==== DATA SUPPLIED

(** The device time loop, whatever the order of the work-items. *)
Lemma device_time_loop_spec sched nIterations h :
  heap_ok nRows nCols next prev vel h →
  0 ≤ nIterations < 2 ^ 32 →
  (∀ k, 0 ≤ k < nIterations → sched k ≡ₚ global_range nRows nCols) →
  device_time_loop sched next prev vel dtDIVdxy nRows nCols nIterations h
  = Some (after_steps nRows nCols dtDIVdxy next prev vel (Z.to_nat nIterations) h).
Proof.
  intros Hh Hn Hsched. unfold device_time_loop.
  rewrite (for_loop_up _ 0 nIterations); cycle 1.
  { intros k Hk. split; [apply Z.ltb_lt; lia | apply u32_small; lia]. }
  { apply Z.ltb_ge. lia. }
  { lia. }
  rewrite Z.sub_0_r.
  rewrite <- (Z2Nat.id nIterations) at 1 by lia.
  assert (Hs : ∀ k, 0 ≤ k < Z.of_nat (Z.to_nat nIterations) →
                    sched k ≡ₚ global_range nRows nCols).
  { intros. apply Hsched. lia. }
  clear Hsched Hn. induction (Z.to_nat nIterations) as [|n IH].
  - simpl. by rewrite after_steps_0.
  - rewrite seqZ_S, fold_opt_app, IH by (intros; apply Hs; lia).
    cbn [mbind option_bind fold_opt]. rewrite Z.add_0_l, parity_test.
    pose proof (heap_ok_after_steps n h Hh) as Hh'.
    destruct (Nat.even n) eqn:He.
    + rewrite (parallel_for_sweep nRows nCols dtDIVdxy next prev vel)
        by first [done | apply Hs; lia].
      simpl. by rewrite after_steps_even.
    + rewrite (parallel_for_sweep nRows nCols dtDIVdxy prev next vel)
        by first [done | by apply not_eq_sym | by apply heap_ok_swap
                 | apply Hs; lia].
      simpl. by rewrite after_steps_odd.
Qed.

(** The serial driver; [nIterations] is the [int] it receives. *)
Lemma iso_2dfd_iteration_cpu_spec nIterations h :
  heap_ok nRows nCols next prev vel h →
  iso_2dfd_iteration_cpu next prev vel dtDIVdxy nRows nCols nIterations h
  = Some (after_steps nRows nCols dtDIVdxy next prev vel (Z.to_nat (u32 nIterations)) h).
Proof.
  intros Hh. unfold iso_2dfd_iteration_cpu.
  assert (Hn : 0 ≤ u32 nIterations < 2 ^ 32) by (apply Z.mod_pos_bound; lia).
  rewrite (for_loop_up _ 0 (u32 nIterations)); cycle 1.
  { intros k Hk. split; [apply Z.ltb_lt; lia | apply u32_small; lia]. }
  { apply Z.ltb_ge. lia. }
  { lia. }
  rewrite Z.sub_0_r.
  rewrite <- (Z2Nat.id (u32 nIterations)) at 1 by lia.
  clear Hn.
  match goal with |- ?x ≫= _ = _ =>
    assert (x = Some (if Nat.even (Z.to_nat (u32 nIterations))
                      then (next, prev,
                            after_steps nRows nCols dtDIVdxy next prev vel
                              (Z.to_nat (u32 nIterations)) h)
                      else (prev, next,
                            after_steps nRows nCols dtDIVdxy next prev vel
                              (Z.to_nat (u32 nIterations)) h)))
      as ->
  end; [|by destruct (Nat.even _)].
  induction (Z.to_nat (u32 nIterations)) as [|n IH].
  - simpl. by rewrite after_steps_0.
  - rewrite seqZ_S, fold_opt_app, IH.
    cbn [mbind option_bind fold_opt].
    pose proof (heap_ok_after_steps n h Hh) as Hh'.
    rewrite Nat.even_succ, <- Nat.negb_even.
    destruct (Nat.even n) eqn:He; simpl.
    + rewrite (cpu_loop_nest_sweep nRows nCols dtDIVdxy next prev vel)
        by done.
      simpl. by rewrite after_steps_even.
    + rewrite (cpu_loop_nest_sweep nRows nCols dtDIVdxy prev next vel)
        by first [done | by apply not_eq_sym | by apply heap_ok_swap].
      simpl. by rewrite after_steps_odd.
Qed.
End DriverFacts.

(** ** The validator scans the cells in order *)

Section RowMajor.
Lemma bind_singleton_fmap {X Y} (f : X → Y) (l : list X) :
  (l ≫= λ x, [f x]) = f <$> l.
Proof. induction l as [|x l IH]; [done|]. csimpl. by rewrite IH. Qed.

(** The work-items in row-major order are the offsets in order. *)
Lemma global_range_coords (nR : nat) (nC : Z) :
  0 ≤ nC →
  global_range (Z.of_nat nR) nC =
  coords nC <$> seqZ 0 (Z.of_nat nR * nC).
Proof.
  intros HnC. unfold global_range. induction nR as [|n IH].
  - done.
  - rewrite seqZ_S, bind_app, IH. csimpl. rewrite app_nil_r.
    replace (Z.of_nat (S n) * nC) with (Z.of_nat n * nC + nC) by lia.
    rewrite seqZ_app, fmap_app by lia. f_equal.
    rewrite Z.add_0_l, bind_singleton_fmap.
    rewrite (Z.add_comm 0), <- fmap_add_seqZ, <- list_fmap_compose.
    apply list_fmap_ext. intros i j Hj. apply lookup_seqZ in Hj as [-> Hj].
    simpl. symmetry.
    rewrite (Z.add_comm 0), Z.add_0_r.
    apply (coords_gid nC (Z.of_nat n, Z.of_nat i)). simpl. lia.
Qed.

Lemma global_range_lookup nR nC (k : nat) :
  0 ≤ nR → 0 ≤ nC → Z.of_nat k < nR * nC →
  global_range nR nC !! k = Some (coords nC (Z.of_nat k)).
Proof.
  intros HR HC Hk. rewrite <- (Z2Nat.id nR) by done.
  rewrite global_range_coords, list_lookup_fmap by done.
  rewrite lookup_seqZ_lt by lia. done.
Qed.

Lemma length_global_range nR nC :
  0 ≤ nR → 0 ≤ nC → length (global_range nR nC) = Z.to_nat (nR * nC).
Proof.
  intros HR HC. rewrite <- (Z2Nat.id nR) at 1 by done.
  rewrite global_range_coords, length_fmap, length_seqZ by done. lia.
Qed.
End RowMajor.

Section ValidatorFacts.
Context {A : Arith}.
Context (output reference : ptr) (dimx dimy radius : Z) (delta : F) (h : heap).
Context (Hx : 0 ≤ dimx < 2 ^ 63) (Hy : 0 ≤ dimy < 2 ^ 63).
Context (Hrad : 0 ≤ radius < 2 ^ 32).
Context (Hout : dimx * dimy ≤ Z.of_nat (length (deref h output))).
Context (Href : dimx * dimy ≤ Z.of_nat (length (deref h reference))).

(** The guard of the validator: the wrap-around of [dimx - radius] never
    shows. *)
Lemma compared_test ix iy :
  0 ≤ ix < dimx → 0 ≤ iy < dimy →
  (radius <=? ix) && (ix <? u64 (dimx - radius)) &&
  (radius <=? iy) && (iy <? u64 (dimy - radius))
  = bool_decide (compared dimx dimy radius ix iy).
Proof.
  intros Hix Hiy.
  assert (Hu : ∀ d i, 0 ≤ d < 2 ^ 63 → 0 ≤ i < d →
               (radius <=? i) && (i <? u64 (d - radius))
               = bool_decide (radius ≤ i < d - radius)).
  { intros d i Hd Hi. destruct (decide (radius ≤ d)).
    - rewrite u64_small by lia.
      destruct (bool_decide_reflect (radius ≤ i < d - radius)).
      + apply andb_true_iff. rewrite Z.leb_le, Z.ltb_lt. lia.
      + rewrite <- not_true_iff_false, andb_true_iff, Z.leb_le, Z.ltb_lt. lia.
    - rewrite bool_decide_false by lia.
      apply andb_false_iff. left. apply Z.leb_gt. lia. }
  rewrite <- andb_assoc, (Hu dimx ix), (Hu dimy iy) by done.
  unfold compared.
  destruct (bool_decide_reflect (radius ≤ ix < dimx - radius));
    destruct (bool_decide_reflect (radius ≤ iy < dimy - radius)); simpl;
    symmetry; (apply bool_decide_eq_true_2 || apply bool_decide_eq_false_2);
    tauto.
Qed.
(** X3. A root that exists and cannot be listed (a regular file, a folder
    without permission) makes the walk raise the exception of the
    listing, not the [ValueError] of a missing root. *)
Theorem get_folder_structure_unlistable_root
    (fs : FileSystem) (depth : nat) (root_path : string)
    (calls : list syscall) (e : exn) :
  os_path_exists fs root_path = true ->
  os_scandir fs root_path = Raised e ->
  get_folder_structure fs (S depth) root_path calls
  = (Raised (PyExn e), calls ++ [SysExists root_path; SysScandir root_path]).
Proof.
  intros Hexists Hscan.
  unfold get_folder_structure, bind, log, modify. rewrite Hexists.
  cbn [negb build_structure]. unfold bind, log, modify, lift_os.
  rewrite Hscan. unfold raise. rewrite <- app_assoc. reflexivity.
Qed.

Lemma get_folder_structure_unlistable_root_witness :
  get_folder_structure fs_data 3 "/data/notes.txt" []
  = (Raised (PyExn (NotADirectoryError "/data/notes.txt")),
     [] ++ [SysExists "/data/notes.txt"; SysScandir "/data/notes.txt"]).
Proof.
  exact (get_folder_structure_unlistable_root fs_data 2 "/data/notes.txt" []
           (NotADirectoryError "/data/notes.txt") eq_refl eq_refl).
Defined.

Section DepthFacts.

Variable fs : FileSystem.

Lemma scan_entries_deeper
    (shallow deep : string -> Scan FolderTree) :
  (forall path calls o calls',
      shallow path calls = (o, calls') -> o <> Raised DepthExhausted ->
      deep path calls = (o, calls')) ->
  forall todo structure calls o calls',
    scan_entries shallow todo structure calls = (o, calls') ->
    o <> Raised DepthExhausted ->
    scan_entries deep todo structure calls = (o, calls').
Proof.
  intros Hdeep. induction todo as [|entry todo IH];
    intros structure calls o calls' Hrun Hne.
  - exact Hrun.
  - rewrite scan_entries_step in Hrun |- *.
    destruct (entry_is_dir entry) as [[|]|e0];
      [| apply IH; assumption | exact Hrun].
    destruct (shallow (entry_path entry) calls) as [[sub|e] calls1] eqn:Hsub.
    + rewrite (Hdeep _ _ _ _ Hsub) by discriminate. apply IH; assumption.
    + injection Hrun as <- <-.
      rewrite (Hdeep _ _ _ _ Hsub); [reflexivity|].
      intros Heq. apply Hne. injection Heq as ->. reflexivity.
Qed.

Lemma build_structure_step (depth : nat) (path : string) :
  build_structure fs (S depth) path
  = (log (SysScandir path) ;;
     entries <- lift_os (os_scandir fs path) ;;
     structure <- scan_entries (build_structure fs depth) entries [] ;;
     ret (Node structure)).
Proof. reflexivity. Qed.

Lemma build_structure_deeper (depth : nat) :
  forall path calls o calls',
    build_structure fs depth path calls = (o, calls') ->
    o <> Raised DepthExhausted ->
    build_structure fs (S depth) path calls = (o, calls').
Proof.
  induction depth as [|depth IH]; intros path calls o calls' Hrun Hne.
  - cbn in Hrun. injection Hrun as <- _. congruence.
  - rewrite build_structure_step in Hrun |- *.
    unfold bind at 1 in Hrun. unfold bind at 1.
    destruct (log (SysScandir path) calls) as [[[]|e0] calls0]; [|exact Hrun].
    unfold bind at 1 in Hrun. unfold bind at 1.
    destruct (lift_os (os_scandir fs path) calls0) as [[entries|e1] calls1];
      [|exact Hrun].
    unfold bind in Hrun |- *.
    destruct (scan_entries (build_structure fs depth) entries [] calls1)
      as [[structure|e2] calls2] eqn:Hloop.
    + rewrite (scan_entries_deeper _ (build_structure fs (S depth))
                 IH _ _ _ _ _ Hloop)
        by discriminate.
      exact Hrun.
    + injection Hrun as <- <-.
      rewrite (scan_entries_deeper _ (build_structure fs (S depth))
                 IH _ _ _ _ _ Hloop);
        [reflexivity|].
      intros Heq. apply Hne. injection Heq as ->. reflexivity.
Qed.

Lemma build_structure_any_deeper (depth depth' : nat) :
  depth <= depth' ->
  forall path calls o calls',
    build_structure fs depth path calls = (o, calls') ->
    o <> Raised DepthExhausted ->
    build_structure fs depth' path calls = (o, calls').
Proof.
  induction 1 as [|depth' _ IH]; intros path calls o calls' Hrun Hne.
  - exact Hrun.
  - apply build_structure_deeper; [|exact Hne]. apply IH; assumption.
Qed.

========

## WORK INSTRUCTION
Write out the listing's lines exactly, from its first line through the line that contains "(** The serial", and stop there.

## ANSWER
(** The device time loop, whatever the order of the work-items. *)
Lemma device_time_loop_spec sched nIterations h :
  heap_ok nRows nCols next prev vel h →
  0 ≤ nIterations < 2 ^ 32 →
  (∀ k, 0 ≤ k < nIterations → sched k ≡ₚ global_range nRows nCols) →
  device_time_loop sched next prev vel dtDIVdxy nRows nCols nIterations h
  = Some (after_steps nRows nCols dtDIVdxy next prev vel (Z.to_nat nIterations) h).
Proof.
  intros Hh Hn Hsched. unfold device_time_loop.
  rewrite (for_loop_up _ 0 nIterations); cycle 1.
  { intros k Hk. split; [apply Z.ltb_lt; lia | apply u32_small; lia]. }
  { apply Z.ltb_ge. lia. }
  { lia. }
  rewrite Z.sub_0_r.
  rewrite <- (Z2Nat.id nIterations) at 1 by lia.
  assert (Hs : ∀ k, 0 ≤ k < Z.of_nat (Z.to_nat nIterations) →
                    sched k ≡ₚ global_range nRows nCols).
  { intros. apply Hsched. lia. }
  clear Hsched Hn. induction (Z.to_nat nIterations) as [|n IH].
  - simpl. by rewrite after_steps_0.
  - rewrite seqZ_S, fold_opt_app, IH by (intros; apply Hs; lia).
    cbn [mbind option_bind fold_opt]. rewrite Z.add_0_l, parity_test.
    pose proof (heap_ok_after_steps n h Hh) as Hh'.
    destruct (Nat.even n) eqn:He.
    + rewrite (parallel_for_sweep nRows nCols dtDIVdxy next prev vel)
        by first [done | apply Hs; lia].
      simpl. by rewrite after_steps_even.
    + rewrite (parallel_for_sweep nRows nCols dtDIVdxy prev next vel)
        by first [done | by apply not_eq_sym | by apply heap_ok_swap
                 | apply Hs; lia].
      simpl. by rewrite after_steps_odd.
Qed.

(** The serial driver; [nIterations] is the [int] it receives. *)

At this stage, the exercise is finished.